Eseye recently released its State of IoT Adoption Report for 2024, with a key finding being that a mere 0.4% of companies operating in the IoT space are only achieving connectivity levels of more than 98%. To understand more, IoT Insider spoke to Anand Gandhi, SVP Worldwide Sales at Eseye at IoT Tech Expo Europe, in Amsterdam.
Key findings
The methodology involved over 1,200 companies, surveying leading decision makers across various industry verticals – including healthcare, manufacturing and EV charging, to name a few.
“The three key findings come down to connectivity issues, device issues and security concerns,” explained Gandhi. On the point about 0.4% of companies achieving 98% or more of connectivity, he added: “Knowing the technology, I understand why this happens. But no business case has ever been predicated on less than 100% connectivity.”
For industry verticals like healthcare, which are depending on connectivity for the remote monitoring of patients, for example, the significance of having dependable connectivity becomes clear.
Gandhi explained that connectivity issues are inextricably linked to the performance of the device – so designing the device, optimising it, and validating it properly are crucial.
“People are saying 58% of project devices are attributed to device issues, which has been higher in previous years [reports] so it’s going in the right direction,” he said.
Challenges
Findings that were surprising for Eseye were the drop in the connectivity levels achieved by business – which was 1.49% of businesses, according to last year’s report – and feedback from respondents who said they understood the upcoming SGP.32 standards.
“There are many challenges in the deployment of the standard from an IoT perspective,” outlined Gandhi. “How do you set a global APN? How do you switch between API? What are the security concerns?
“In the coming months, before it’s released as a standard, we as an industry need to make sure that customers understand the challenges behind it.”
For the EV charging sector, a lot of challenges being navigated currently are to do with technical device challenges, while for logistics they’re concerned with security due to the tracking they perform on assets – reflecting that the challenges vary depending on the industry vertical.
“For smart vending companies, their uptime is attributable to vending. If a vending machine isn’t working [due to connectivity], it doesn’t generate money. 34% of those companies have said there’s an issue getting technical support, where things go wrong,” added Gandhi.
The US versus UK
The report highlighted disparities in IoT adoption between the UK and US, notably how the US is leading in adoption, which I took to mean pointed to the US’ dominance in technologies. Gandhi, however, had a different take.
Examining the statistics showed that the UK and US are “neck to neck” with small to midsize IoT estates, measured as 1001-5000 devices deployed, he explained. 37% of respondents in the UK and US reported having small to midsize estates. In the next bracket, the US reports 27% of 5001-10,000 devices deployed. In the US, 12% have 10,000-100,000 devices, which is 9% in the UK.

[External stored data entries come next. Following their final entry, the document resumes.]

(** ** The TLS handlers *)

(** Once there is a context, it is returned, also when it rejects the options:
    the exception only leaves a line on the standard output. *)
Lemma on_tls_init_returns f l w :
  faults w = None :: f :: l ->
  let ctx := contexts w + 1 in
  let options := SetOptions ctx (Z.lor (Z.lor default_workarounds no_sslv2) single_dh_use) in
  runs AsioP on_tls_init w (Returns ctx)
    (Host l ctx (completions w) (reports w) (log w ++ [AContext ctx; ASetup options] ++
       match f with Some x => [ACout (what x +:+ newline)] | None => [] end)).
Proof.
  intros Hf. cbn zeta. destruct w as [fs c cs rs lg]. cbn in Hf. subst fs. unfold on_tls_init.
  eapply runs_bind; [exact (ssl_context_outcome (Host (None :: f :: l) c cs rs lg))|].
  eapply runs_bind; [|apply wp_ret; done]. destruct f as [x|].
  - eapply runs_try_throws; [apply (attempt_outcome _ (Host (Some x :: l) _ _ _ _))|]. apply runs_call; [done|]. intros [] w' ->.
    split; [done|]. unfold logs, new_context, pop_fault. cbn. by rewrite <- !app_assoc.
  - apply runs_try_returns. eapply wp_mono; [apply (attempt_outcome _ (Host (None :: l) _ _ _ _))|]. intros o w' [-> ->].
    split; [done|]. unfold logs, new_context, pop_fault. cbn. by rewrite <- !app_assoc.
Qed.

(** The socket is used only if both options could be accessed: a failure of
    either call leaves the handler as an exception. *)
Lemma on_socket_init_outcome w :
  wp AsioP on_socket_init w (fun o w' =>
    o = match faults w with
        | Some x :: _ | None :: Some x :: _ => Stops (Thrown x)
        | _ => Returns tt
        end).
Proof.
  destruct w as [fs c cs rs lg]. apply wp_bind. eapply wp_mono; [apply attempt_outcome|].
  intros o w' [-> ->]. destruct fs as [|[x|] fs]; cbn [next_fault hd faults]; [|done|];
    (eapply wp_mono; [apply attempt_outcome|]); intros o w' [-> _]; [done|]. by destruct fs as [|[] fs].
Qed.

(** The same without TLS. *)
Lemma on_socket_init_tcp_outcome w :
  wp AsioP on_socket_init_tcp w (fun o w' =>
    o = match faults w with
        | Some x :: _ | None :: Some x :: _ => Stops (Thrown x)
        | _ => Returns tt
        end).
Proof. apply on_socket_init_outcome. Qed.

End programs.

Gandhi also noted that based on the report results, “85% of US companies say they have growth plans in IoT coming up, which is 75% of UK companies. The UK is catching up.”
This illustrated the importance of getting the connectivity right depending on the use case and getting the device right, Gandhi said.
Actionable insights
“People need solutions that are tailored to their use cases,” stressed Gandhi. “We believe, working from a device perspective, that making sure the device is set for receiving the data and connecting it around the world so they can deploy it is key.”
“IoT is accelerating,” he continued. “It’s growing in all the sectors we see, adoption is growing, and we’re seeing that in the conversations we have … new customers are coming in with good use cases, but we have to address the key concerns, the connectivity, the device and the security.”
Having these nailed down will support adoption, growth and, ultimately, address the 0.4% figure cited from Eseye’s report, with the hope that businesses will manage more consistent connectivity.